Read the listing below and copy out every line that holds "Local".

***** Data supplied *****

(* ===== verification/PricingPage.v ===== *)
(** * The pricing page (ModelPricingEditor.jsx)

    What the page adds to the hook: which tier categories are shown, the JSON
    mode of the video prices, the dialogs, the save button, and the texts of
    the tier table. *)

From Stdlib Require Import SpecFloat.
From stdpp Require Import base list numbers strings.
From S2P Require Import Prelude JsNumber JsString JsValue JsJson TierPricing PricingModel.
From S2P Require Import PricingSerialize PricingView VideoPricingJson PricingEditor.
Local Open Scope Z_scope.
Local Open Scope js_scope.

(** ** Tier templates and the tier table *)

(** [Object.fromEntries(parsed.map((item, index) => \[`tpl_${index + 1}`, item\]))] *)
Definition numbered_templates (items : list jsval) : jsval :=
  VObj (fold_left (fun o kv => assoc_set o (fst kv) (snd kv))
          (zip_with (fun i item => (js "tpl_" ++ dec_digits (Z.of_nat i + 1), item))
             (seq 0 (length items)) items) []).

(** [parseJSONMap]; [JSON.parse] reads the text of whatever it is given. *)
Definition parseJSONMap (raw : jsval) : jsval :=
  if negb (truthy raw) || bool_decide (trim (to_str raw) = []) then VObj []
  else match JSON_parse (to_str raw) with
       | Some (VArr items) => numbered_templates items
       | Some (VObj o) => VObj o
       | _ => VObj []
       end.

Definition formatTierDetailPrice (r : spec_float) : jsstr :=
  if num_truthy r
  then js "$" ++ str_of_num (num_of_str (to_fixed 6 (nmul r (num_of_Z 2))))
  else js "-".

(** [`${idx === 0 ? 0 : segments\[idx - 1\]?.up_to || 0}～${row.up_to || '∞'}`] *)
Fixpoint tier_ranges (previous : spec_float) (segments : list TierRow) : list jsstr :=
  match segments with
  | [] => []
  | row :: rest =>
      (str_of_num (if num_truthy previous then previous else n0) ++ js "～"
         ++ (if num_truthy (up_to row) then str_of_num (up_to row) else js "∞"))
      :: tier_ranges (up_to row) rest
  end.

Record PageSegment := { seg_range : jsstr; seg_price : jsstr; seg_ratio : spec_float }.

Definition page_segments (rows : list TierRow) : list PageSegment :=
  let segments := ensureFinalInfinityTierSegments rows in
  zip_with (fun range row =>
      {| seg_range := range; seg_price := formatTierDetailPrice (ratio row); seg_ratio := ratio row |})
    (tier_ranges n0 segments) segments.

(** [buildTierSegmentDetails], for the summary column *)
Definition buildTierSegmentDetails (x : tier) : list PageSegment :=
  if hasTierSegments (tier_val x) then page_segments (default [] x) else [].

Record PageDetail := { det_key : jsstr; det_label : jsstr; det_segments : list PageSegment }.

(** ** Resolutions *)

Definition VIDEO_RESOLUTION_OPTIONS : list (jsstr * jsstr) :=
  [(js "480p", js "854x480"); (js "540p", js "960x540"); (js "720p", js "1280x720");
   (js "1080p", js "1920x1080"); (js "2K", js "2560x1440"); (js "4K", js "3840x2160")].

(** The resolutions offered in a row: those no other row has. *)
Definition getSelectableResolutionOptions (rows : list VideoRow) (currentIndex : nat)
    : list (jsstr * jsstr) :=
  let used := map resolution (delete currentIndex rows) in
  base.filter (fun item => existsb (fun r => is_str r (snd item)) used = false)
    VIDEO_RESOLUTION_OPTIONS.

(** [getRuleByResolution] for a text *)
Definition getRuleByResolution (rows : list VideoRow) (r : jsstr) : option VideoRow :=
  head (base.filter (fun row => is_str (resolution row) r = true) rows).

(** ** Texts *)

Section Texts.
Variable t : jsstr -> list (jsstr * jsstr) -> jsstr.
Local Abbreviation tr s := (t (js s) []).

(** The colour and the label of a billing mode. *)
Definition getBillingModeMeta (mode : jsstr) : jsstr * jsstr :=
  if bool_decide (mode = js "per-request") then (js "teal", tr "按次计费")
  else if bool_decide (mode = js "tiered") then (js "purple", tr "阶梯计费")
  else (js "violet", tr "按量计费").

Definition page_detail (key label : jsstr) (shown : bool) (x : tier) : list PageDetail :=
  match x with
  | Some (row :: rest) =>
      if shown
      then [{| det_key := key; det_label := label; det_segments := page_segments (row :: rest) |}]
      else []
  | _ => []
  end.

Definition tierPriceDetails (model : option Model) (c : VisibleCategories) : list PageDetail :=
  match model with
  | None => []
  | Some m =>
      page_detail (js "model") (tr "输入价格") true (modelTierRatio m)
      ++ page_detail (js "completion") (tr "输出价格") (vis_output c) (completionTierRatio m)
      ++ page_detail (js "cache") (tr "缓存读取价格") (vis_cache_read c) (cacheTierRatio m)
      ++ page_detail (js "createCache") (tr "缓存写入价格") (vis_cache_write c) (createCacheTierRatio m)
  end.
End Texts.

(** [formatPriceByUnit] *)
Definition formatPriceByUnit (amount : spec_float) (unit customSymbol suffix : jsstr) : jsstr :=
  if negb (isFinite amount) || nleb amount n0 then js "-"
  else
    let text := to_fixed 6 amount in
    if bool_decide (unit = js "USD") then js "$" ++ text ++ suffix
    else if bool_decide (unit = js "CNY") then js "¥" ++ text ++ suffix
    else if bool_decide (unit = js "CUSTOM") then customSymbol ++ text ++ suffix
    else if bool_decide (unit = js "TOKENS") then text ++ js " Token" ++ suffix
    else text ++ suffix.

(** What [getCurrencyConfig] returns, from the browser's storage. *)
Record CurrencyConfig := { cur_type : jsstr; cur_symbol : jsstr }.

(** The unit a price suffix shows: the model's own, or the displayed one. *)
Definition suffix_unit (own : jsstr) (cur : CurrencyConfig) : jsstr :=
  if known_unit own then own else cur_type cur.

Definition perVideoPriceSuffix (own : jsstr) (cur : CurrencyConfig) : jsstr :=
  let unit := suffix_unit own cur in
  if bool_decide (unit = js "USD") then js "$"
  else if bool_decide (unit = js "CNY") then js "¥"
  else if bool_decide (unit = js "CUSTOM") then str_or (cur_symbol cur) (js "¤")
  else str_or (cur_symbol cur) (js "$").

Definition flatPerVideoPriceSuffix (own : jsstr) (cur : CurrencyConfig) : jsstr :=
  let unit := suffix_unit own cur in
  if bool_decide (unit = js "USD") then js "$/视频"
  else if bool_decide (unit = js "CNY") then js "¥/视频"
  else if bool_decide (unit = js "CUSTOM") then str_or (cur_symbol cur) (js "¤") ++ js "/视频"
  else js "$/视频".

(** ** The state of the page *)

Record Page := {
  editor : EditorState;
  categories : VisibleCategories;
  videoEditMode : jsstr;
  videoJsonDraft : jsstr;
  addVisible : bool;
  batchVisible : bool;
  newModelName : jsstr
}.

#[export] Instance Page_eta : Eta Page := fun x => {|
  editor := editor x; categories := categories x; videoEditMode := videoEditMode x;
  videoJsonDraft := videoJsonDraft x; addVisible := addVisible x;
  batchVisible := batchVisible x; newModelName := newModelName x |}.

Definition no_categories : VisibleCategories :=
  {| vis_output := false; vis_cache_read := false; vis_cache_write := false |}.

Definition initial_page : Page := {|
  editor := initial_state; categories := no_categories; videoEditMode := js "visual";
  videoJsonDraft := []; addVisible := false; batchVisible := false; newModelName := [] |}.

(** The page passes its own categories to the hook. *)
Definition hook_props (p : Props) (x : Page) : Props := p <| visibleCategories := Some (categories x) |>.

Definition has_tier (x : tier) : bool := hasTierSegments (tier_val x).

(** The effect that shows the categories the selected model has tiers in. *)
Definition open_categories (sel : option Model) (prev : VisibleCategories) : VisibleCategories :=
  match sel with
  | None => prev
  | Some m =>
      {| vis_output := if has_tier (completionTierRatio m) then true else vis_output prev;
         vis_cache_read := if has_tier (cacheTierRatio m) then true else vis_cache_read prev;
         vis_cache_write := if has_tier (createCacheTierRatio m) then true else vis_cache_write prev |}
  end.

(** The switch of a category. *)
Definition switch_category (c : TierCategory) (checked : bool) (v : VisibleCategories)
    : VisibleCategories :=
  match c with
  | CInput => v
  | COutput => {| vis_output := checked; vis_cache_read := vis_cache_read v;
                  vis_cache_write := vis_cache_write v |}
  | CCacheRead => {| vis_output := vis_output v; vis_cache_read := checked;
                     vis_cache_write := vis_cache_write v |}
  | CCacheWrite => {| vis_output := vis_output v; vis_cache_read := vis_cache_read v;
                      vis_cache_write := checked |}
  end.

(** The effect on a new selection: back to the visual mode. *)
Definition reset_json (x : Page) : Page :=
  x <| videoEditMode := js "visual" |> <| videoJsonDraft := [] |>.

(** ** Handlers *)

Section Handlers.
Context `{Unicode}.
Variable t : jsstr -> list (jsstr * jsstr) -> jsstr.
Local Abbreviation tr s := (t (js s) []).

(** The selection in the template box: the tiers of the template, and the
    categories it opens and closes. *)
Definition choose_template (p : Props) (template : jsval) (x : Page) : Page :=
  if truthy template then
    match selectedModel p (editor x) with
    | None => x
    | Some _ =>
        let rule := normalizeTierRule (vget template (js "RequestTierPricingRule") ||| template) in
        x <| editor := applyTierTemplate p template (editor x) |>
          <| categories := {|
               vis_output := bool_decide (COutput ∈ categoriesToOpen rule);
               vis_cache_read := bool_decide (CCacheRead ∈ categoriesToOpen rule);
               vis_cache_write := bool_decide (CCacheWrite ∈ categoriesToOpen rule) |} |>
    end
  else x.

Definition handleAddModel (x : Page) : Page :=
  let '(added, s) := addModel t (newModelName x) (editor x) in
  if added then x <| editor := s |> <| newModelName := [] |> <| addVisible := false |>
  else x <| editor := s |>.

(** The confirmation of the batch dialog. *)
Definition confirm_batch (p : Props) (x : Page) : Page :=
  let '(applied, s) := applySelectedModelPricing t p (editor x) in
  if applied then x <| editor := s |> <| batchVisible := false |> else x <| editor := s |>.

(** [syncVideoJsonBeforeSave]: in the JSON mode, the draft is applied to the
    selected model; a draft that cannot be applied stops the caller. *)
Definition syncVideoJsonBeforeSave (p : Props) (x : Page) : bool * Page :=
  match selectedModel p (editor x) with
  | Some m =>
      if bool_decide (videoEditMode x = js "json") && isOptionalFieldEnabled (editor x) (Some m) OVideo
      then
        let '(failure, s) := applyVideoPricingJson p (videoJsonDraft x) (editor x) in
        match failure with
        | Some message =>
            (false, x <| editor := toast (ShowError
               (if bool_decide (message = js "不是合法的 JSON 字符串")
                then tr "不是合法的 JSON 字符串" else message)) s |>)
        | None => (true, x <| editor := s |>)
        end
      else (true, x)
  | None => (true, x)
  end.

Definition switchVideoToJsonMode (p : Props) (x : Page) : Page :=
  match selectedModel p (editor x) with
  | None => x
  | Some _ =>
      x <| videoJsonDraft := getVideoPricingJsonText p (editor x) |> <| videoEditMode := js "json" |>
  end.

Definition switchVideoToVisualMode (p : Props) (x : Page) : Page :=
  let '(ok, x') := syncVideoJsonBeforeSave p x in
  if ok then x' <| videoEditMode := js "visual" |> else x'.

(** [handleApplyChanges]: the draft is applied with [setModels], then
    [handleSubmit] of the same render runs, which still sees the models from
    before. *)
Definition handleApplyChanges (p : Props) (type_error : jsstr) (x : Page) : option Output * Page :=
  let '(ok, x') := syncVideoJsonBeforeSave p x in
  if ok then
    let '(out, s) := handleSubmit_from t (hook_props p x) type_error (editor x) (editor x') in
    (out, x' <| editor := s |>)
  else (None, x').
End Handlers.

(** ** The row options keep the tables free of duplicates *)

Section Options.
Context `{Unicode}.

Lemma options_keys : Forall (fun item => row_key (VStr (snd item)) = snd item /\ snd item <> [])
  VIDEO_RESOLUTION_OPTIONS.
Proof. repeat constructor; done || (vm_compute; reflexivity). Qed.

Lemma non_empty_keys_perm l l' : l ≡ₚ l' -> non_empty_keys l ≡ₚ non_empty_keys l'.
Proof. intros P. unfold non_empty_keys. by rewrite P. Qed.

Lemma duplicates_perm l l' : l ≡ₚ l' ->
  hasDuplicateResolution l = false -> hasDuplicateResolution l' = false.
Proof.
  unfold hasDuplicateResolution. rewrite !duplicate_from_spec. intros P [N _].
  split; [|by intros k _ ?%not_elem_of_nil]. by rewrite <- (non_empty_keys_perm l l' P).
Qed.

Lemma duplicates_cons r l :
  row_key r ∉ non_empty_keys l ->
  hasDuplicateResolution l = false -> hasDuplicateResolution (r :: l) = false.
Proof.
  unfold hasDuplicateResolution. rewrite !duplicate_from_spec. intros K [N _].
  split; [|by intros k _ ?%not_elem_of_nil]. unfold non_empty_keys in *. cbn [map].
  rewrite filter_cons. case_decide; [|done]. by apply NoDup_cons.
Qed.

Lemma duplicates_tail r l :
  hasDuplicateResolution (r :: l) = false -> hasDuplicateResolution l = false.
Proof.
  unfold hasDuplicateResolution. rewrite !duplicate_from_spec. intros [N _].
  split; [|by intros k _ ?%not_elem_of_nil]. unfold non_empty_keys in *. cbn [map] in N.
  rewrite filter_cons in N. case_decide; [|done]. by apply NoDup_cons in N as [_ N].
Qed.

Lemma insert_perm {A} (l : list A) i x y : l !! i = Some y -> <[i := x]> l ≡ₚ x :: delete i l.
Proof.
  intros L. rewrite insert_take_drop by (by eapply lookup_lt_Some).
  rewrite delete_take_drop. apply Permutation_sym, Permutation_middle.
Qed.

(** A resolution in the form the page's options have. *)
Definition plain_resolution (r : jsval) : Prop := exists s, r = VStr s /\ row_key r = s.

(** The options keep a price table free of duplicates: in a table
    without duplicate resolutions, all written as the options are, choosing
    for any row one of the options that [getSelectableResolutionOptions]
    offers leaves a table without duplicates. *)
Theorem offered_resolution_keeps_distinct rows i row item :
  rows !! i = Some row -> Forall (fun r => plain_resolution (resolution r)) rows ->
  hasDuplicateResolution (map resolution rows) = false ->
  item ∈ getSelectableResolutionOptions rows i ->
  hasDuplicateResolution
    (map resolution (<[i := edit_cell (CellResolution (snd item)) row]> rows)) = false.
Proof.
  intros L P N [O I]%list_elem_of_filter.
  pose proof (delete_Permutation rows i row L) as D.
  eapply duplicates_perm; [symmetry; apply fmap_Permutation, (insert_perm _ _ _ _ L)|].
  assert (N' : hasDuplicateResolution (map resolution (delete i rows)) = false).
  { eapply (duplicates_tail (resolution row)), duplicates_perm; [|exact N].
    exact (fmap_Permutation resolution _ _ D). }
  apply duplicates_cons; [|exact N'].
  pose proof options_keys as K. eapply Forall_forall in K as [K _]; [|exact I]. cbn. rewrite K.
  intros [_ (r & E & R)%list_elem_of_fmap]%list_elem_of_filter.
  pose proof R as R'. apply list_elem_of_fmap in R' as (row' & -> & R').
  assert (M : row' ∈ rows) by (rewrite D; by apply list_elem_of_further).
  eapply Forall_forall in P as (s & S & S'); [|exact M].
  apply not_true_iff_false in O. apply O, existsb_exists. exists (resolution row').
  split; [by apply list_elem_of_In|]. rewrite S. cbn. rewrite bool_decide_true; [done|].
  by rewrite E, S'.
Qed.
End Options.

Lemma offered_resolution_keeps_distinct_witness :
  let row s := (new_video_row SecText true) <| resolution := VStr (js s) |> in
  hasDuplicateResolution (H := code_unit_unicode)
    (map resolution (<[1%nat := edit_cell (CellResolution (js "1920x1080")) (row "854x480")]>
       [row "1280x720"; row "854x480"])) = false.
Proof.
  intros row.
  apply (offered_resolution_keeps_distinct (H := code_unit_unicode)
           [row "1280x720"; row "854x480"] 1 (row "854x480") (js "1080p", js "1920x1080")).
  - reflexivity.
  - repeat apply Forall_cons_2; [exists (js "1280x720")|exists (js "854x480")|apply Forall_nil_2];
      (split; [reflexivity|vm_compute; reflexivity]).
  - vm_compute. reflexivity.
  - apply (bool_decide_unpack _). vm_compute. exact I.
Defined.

*****

Response below:
Local Open Scope Z_scope.
Local Open Scope js_scope.
Local Abbreviation tr s := (t (js s) []).
Local Abbreviation tr s := (t (js s) []).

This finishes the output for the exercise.